Q: TICAD -- A Japan-led conference on African development -- will be held in Africa for the first time. What is the significance of this?

A: It is significant because it shows an equal partnership, and politically, it is very important. It [also] comes at a moment when many countries are transforming economically, and opening to the private sector. Prime Minister Shinzo Abe will have a very significant group of Japanese private sector operators [coming with him]. I don't think these people will want to lose their time. They want to go to discuss; otherwise they wouldn't go. So there is an appetite which is very positive.

Q: What does Africa need to develop?

A: Botswana and the Central African Republic [had] approximately the same period of independence, and the same endowments. Between the 1960s and today, Botswana went from $400 GDP per capita to $7,000. CAR went from $400 to $200. In Botswana you had a planning process which never ceased, you had agreed upon a redistribution of the fruits of growth and you had high priority given to human capital. So on the one hand you have inclusive institutions, [and] on the other hand you have extractive institutions that have not changed since the [colonial times]. Our objective is to reduce the number of countries looking like CAR.

The second issue is that not every African country will need to industrialize. We need to think regionally. Ethiopia, 100 million inhabitants: makes sense. Kenya: makes sense, etc. [But] there are very small countries which need to fit into their regional space. With the creation of a regional market, economies of scale, intraregional trade -- in that regional space you can have a learning curve of competitiveness that will allow Africa to be more present on the global scene. We need to increase intra-African trade, so we can be more competitive on the international scene.

Q: What role should African companies play in the development of Africa?

A: It is a very important question. More than 50% of African economies are informal. In terms of entrepreneurship, there is a huge potential there. We need to transition them toward becoming formal entrepreneurs in small and midsize enterprises. And it's a role of the state to allow that transition to take place. This is really the future of the African private sector. You have billionaires, but there are not many. Industrialization will come from small and midsize enterprises, and it will come from the transformation of the informal economy and there you will have the huge potential of entrepreneurship.

Q: Why hasn't that happened yet?

A: It hasn't happened yet because historically, if you look at how political regimes have evolved, they always looked outwards, through strategies like the Washington Consensus. My hypothesis is that the role of the elites was to look at the world and not think about internal modernization.
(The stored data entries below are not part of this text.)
(** Whatever the network does (losses, duplicates, packets of others)
    and however the two goroutines interleave, at every moment the pinger has
    recorded one reply per packet received, has received no more than it has
    sent and has sent no more than [Count]; the sequences it awaits are exactly
    as many as the packets sent and not received, so a reply is counted once. *)
Lemma ping_counts address rnd u n evs s0 s :
  n < 2 ^ 63 -> run_start (set_Count n (New address (Ok rnd) u)) = Some s0 ->
  pingRun localAddr s0 evs = Some s ->
  let q := st (pinger s) in
  0 <= PacketsRecv q <= PacketsSent q /\ PacketsSent q <= n /\ len (replies q) = PacketsRecv q /\
  Z.of_nat (size (awaiting u q)) = PacketsSent q - PacketsRecv q.
Proof.
  intros Hn Hs Hr. destruct (start_inv _ _ _ _ _ Hn Hs) as (Hi & Hc & Hrr).
  destruct (pingRun_inv _ _ _ _ Hi Hr) as (([_ (W & Ha & _ & _ & Hsz) H1 H2 H3] & _ & _) & Hc' & Hrr').
  cbn zeta. rewrite (awaiting_one _ _ _ Ha), H3 by congruence. lia.
Qed.

Lemma large_set_size (W : gset Z) a b : a <= b -> (forall i, a <= i < b -> i ∈ W) -> b - a <= Z.of_nat (size W).
Proof.
  intros Hab HW. assert (list_to_set (seqZ a (b - a)) ⊆ W) as Hsub.
  { intros i Hi. apply HW. rewrite elem_of_list_to_set in Hi. apply elem_of_seqZ in Hi. lia. }
  apply subseteq_size in Hsub. rewrite size_list_to_set in Hsub by apply NoDup_seqZ.
  rewrite length_seqZ in Hsub. lia.
Qed.
(* ===== verification/GoFmt.v ===== *)
(** * Numbers and durations as text

    [fmt.Sprintf("%d")], [strings.Split] with a longer separator,
    [strings.Trim] and [time.ParseDuration]. *)

From S2P Require Import Prelude GoStrings GoFloat.

(** ** Decimal numbers *)

Definition digit_char (d : Z) : ascii := ascii_of_nat (Z.to_nat (48 + d)).

(** The digits of [n] in front of [acc]; [fuel] bounds their number. *)
Fixpoint itoa_digits (fuel : nat) (n : Z) (acc : string) : string :=
  match fuel with
  | O => acc
  | S f =>
      let acc := String (digit_char (n mod 10)) acc in
      if n <? 10 then acc else itoa_digits f (n / 10) acc
  end.

(** [fmt.Sprintf("%d", n)]; a number has at most as many digits as bits. *)
Definition Itoa (n : Z) : string :=
  if n <? 0 then String "-"%char (itoa_digits (S (Z.to_nat (Z.log2 (- n)))) (- n) "")
  else itoa_digits (S (Z.to_nat (Z.log2 n))) n "".

Lemma digit_char_nat d : 0 <= d < 10 -> nat_of_ascii (digit_char d) = Z.to_nat (48 + d).
Proof. intros Hd. unfold digit_char. apply nat_ascii_embedding. lia. Qed.

Lemma digit_char_digit d : 0 <= d < 10 -> is_digit (digit_char d) = true /\ digit_val (digit_char d) = d.
Proof.
  intros Hd. unfold is_digit, digit_val. rewrite digit_char_nat by done. rewrite Z2Nat.id by lia.
  split; [|lia]. apply andb_true_iff. rewrite !Z.leb_le. lia.
Qed.

Lemma itoa_digits_val fuel n s :
  0 <= n < 10 ^ Z.of_nat fuel -> (0 < fuel)%nat -> digits_val 0 (itoa_digits fuel n s) = digits_val n s.
Proof.
  revert n s. induction fuel as [|f IH]; intros n s Hn Hf; [lia|]. cbn [itoa_digits].
  pose proof (Z.mod_pos_bound n 10 ltac:(lia)) as Hm. destruct (digit_char_digit (n mod 10) Hm) as [Hd Hv].
  destruct (Z.ltb_spec n 10).
  - cbn [digits_val]. rewrite Hd, Hv. f_equal. rewrite Z.mod_small; lia.
  - rewrite Nat2Z.inj_succ, Z.pow_succ_r in Hn by lia. rewrite IH.
    + cbn [digits_val]. rewrite Hd, Hv. f_equal. pose proof (Z.div_mod n 10 ltac:(lia)). lia.
    + split; [apply Z.div_pos; lia | apply Z.div_lt_upper_bound; lia].
    + destruct f; [cbn in Hn; lia | lia].
Qed.

Fixpoint all_digits (s : string) : bool :=
  match s with EmptyString => true | String c s' => is_digit c && all_digits s' end.

Lemma itoa_digits_all fuel n s : 0 <= n -> all_digits s = true -> all_digits (itoa_digits fuel n s) = true.
Proof.
  revert n s. induction fuel as [|f IH]; intros n s Hn Hs; [done|]. cbn [itoa_digits].
  destruct (digit_char_digit (n mod 10) (Z.mod_pos_bound n 10 ltac:(lia))) as [Hd _].
  destruct (n <? 10); [cbn; now rewrite Hd|]. apply IH; [apply Z.div_pos; lia | cbn; now rewrite Hd].
Qed.

Lemma itoa_digits_cons fuel n s : 0 <= n -> (0 < fuel)%nat -> exists c t, itoa_digits fuel n s = String c t.
Proof.
  revert n s. induction fuel as [|f IH]; intros n s Hn Hf; [lia|]. cbn [itoa_digits].
  destruct (n <? 10); [eauto|]. destruct f as [|f]; [cbn; eauto|]. apply IH; [apply Z.div_pos; lia | lia].
Qed.

Lemma log2_fuel n : 0 <= n -> n < 10 ^ Z.of_nat (S (Z.to_nat (Z.log2 n))).
Proof.
  intros Hn. rewrite Nat2Z.inj_succ, Z2Nat.id by apply Z.log2_nonneg.
  destruct (Z.eq_dec n 0) as [->|]; [done|]. pose proof (Z.log2_spec n ltac:(lia)) as [_ H].
  eapply Z.lt_le_trans; [exact H|]. apply Z.pow_le_mono_l. lia.
Qed.

Lemma digit_not_sign c : is_digit c = true -> Ascii.eqb c "-" = false /\ Ascii.eqb c "+" = false.
Proof. intros H. split; [destruct (Ascii.eqb_spec c "-") as [->|] | destruct (Ascii.eqb_spec c "+") as [->|]]; done. Qed.

(** The decimal digits of a number that is not negative. *)
Lemma Itoa_digits n : 0 <= n ->
  exists c t, Itoa n = String c t /\ all_digits (Itoa n) = true /\ digits_val 0 (Itoa n) = Some n.
Proof.
  intros Hn. unfold Itoa. destruct (Z.ltb_spec n 0); [lia|].
  destruct (itoa_digits_cons (S (Z.to_nat (Z.log2 n))) n "" Hn ltac:(lia)) as (c & t & E). exists c, t. split; [done|].
  split; [now apply itoa_digits_all|]. rewrite itoa_digits_val; [done|split; [done | now apply log2_fuel]|lia].
Qed.

(** [strconv.Atoi] reads back what [%d] prints. *)
Lemma Atoi_Itoa n : - 2 ^ 63 <= n < 2 ^ 63 -> Atoi (Itoa n) = Ok n.
Proof.
  intros Hn. destruct (Z.lt_ge_cases n 0) as [Hneg|Hpos].
  - destruct (Itoa_digits (- n) ltac:(lia)) as (c & t & E & _ & Hv).
    assert (Itoa n = String "-" (Itoa (- n))) as ->.
    { unfold Itoa at 1. destruct (Z.ltb_spec n 0); [|lia]. unfold Itoa. destruct (Z.ltb_spec (- n) 0); [lia | done]. }
    unfold Atoi. change (Ascii.eqb "-" "-") with true. cbn iota. rewrite Hv, E. rewrite Z.opp_involutive.
    destruct (Z.leb_spec (- 2 ^ 63) n), (Z.ltb_spec n (2 ^ 63)); (done || lia).
  - destruct (Itoa_digits n Hpos) as (c & t & E & Hd & Hv). rewrite E in Hd. cbn in Hd.
    apply andb_true_iff in Hd as [Hc _]. destruct (digit_not_sign c Hc) as [H1 H2].
    rewrite E in Hv |- *. unfold Atoi. rewrite H1, H2, Hv.
    destruct (Z.leb_spec (- 2 ^ 63) n), (Z.ltb_spec n (2 ^ 63)); (done || lia).
Qed.

(** ** Split and Trim *)

(** [strings.Split(s, sep)] for a separator of any positive length; [skip] is
    the rest of a separator that has been found. *)
Fixpoint splitOn (sep : string) (skip : nat) (s : string) : list string :=
  match s with
  | EmptyString => [""]
  | String c s' =>
      match skip with
      | S k => splitOn sep k s'
      | O =>
          if String.prefix sep s then "" :: splitOn sep (String.length sep - 1) s'
          else match splitOn sep 0 s' with
               | [] => [String c ""]
               | w :: ws => String c w :: ws
               end
      end
  end.

Definition SplitString (s sep : string) : list string := splitOn sep 0 s.

(** [strings.Trim(s, cutset)] *)
Fixpoint inCutset (cutset : string) (c : ascii) : bool :=
  match cutset with EmptyString => false | String d k => Ascii.eqb c d || inCutset k c end.

Fixpoint TrimLeft (cutset s : string) : string :=
  match s with
  | EmptyString => EmptyString
  | String c s' => if inCutset cutset c then TrimLeft cutset s' else s
  end.

Fixpoint TrimRight (cutset s : string) : string :=
  match s with
  | EmptyString => EmptyString
  | String c s' =>
      match TrimRight cutset s' with
      | EmptyString => if inCutset cutset c then EmptyString else String c EmptyString
      | t => String c t
      end
  end.

Definition Trim (s cutset : string) : string := TrimRight cutset (TrimLeft cutset s).

(** ** Durations *)

Definition pow63 : Z := 2 ^ 63.

(** The leading decimal digits; [None] on overflow. *)
Fixpoint leadingInt (x : Z) (s : string) : option (Z * string) :=
  match s with
  | EmptyString => Some (x, s)
  | String c s' =>
      if is_digit c then
        if pow63 / 10 <? x then None
        else let x := x * 10 + digit_val c in
             if pow63 <? x then None else leadingInt x s'
      else Some (x, s)
  end.

(** The digits after the point; digits beyond the capacity are dropped. *)
Fixpoint leadingFraction (x : Z) (scale : float64) (overflow : bool) (s : string) : Z * float64 * string :=
  match s with
  | EmptyString => (x, scale, s)
  | String c s' =>
      if is_digit c then
        if overflow then leadingFraction x scale true s'
        else if (pow63 - 1) / 10 <? x then leadingFraction x scale true s'
        else let y := x * 10 + digit_val c in
             if pow63 <? y then leadingFraction x scale true s'
             else leadingFraction y (f_mul scale (float64_of_int 10)) false s'
      else (x, scale, s)
  end.

Definition startsNumber (c : ascii) : bool := Ascii.eqb c "." || is_digit c.

(** The unit: everything up to the next point or digit. *)
Fixpoint takeUnit (s : string) : string * string :=
  match s with
  | EmptyString => ("", "")
  | String c s' => if startsNumber c then ("", s) else let '(u, r) := takeUnit s' in (String c u, r)
  end.

(** The two spellings of the micro sign in UTF-8. *)
Definition micro1 : string := String (ascii_of_nat 194) (String (ascii_of_nat 181) "s").
Definition micro2 : string := String (ascii_of_nat 206) (String (ascii_of_nat 188) "s").

Definition unitMap (u : string) : option Z :=
  if String.eqb u "ns" then Some 1
  else if String.eqb u "us" || String.eqb u micro1 || String.eqb u micro2 then Some 1000
  else if String.eqb u "ms" then Some 1000000
  else if String.eqb u "s" then Some 1000000000
  else if String.eqb u "m" then Some 60000000000
  else if String.eqb u "h" then Some 3600000000000
  else None.

(** One number with its unit, in nanoseconds. *)
Definition durationItem (s : string) : outcome (Z * string) :=
  match s with
  | String c _ =>
      if negb (startsNumber c) then Err ErrStrconv
      else match leadingInt 0 s with
           | None => Err ErrStrconv
           | Some (v, s1) =>
               let pre := negb (String.length s1 =? String.length s)%nat in
               let '(f, scale, s2, post) :=
                 match s1 with
                 | String c1 t =>
                     if Ascii.eqb c1 "." then
                       let '(f, scale, r) := leadingFraction 0 (float64_of_int 1) false t in
                       (f, scale, r, negb (String.length r =? String.length t)%nat)
                     else (0, float64_of_int 1, s1, false)
                 | EmptyString => (0, float64_of_int 1, s1, false)
                 end in
               if negb pre && negb post then Err ErrStrconv
               else
                 let '(u, rest) := takeUnit s2 in
                 if String.eqb u "" then Err ErrStrconv
                 else match unitMap u with
                      | None => Err ErrStrconv
                      | Some unit =>
                          if pow63 / unit <? v then Err ErrStrconv
                          else
                            let v := v * unit in
                            if 0 <? f then
                              let v := v + default 0 (float_trunc (f_mul (float64_of_int f)
                                                        (f_div (float64_of_int unit) scale))) in
                              if pow63 <? v then Err ErrStrconv else Ok (v, rest)
                            else Ok (v, rest)
                      end
           end
  | EmptyString => Err ErrStrconv
  end.

(** The loop over the items; each consumes a character at least, so the
    length of the text is enough fuel. *)
Fixpoint durationLoop (fuel : nat) (d : Z) (s : string) : outcome Z :=
  match s with
  | EmptyString => Ok d
  | _ =>
      match fuel with
      | O => Err ErrStrconv
      | S f =>
          '(v, rest) ← durationItem s;
          let d := d + v in
          if pow63 <? d then Err ErrStrconv else durationLoop f d rest
      end
  end.

Definition ParseDuration (s : string) : outcome Z :=
  let '(neg, s) :=
    match s with
    | String c s' => if Ascii.eqb c "-" then (true, s') else if Ascii.eqb c "+" then (false, s') else (false, s)
    | EmptyString => (false, s)
    end in
  if String.eqb s "0" then Ok 0
  else if String.eqb s "" then Err ErrStrconv
  else
    d ← durationLoop (String.length s) 0 s;
    if neg : bool then Ok (s64 (- d))
    else if pow63 - 1 <? d then Err ErrStrconv else Ok d.

Example duration_1 : ParseDuration "1h15m30.918s" = Ok 4530918000000.
Proof. vm_compute. reflexivity. Qed.
Example duration_2 : ParseDuration "-1.5h" = Ok (-5400000000000).
Proof. vm_compute. reflexivity. Qed.
Example duration_3 : ParseDuration ".5" = Err ErrStrconv.
Proof. vm_compute. reflexivity. Qed.
Example duration_4 : ParseDuration "9223372036854775807ns" = Ok MaxInt64.
Proof. vm_compute. reflexivity. Qed.
Example duration_5 : ParseDuration "9223372036854775808ns" = Err ErrStrconv.
Proof. vm_compute. reflexivity. Qed.

(** ** Strings by their characters *)

Fixpoint all_chars (P : ascii -> bool) (s : string) : bool :=
  match s with EmptyString => true | String c s' => P c && all_chars P s' end.

Lemma all_chars_app P s t : all_chars P (s +:+ t) = all_chars P s && all_chars P t.
Proof.
  induction s as [|c s IH]; [done|]. change (String c s +:+ t) with (String c (s +:+ t)). cbn [all_chars].
  rewrite IH. apply andb_assoc.
Qed.

Lemma all_chars_impl (P Q : ascii -> bool) s : (forall c, P c = true -> Q c = true) -> all_chars P s = true -> all_chars Q s = true.
Proof.
  intros HPQ. induction s as [|c s IH]; [done|]. cbn. rewrite !andb_true_iff. intros [H1 H2]. auto.
Qed.

Lemma no_char_all sep s : no_char sep s = all_chars (fun c => negb (Ascii.eqb c sep)) s.
Proof. induction s as [|c s IH]; [done|]. cbn. now rewrite IH. Qed.

Lemma all_digits_all s : all_digits s = all_chars is_digit s.
Proof. induction s as [|c s IH]; [done|]. cbn. now rewrite IH. Qed.

(** A printed number: digits and a sign. *)
Definition number_char (c : ascii) : bool := is_digit c || Ascii.eqb c "-".

Lemma Itoa_chars n : all_chars number_char (Itoa n) = true.
Proof.
  destruct (Z.lt_ge_cases n 0) as [Hn|Hn].
  - destruct (Itoa_digits (- n) ltac:(lia)) as (c & t & E & Hd & _).
    assert (Itoa n = String "-" (Itoa (- n))) as ->.
    { unfold Itoa at 1. destruct (Z.ltb_spec n 0); [|lia]. unfold Itoa. destruct (Z.ltb_spec (- n) 0); [lia | done]. }
    cbn [all_chars]. apply andb_true_iff. split; [done|]. rewrite all_digits_all in Hd.
    eapply all_chars_impl; [|exact Hd]. intros d Hd'. unfold number_char. now rewrite Hd'.
  - destruct (Itoa_digits n Hn) as (c & t & _ & Hd & _). rewrite all_digits_all in Hd.
    eapply all_chars_impl; [|exact Hd]. intros d Hd'. unfold number_char. now rewrite Hd'.
Qed.

Lemma Itoa_cons n : exists c t, Itoa n = String c t.
Proof.
  unfold Itoa. destruct (Z.ltb_spec n 0); [eauto|]. apply itoa_digits_cons; lia.
Qed.

(** No character of [cs] is a digit or a minus sign. *)
Lemma number_char_not c d : number_char c = true -> number_char d = false -> Ascii.eqb c d = false.
Proof. intros Hc Hd. destruct (Ascii.eqb_spec c d) as [->|]; [congruence | done]. Qed.

Lemma Itoa_no_char d n : number_char d = false -> no_char d (Itoa n) = true.
Proof.
  intros Hd. rewrite no_char_all. eapply all_chars_impl; [|apply Itoa_chars]. cbn. intros c Hc.
  now rewrite (number_char_not c d).
Qed.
Now the big issue is that the majority of the population is very young. They have the real political power because it is a unique configuration in the history of demographics -- 75% under [the age of] 25 -- and they know they have the power to change. So the governments need to think about how to create employment, how do we plan better, because it is their own stability which is at stake. A Boko Haram fighter in Niger, Nigeria or Chad earns $3 a day, which is three times the $1 a day of the World Bank [poverty line]. He lives in an underprivileged territory. So if you create these conditions, you will have an expansion of Boko Haram. And then the states will fail, and your stability will be totally erased. There is that consciousness now, but whatever the policymaker does, he needs to think about that huge young population.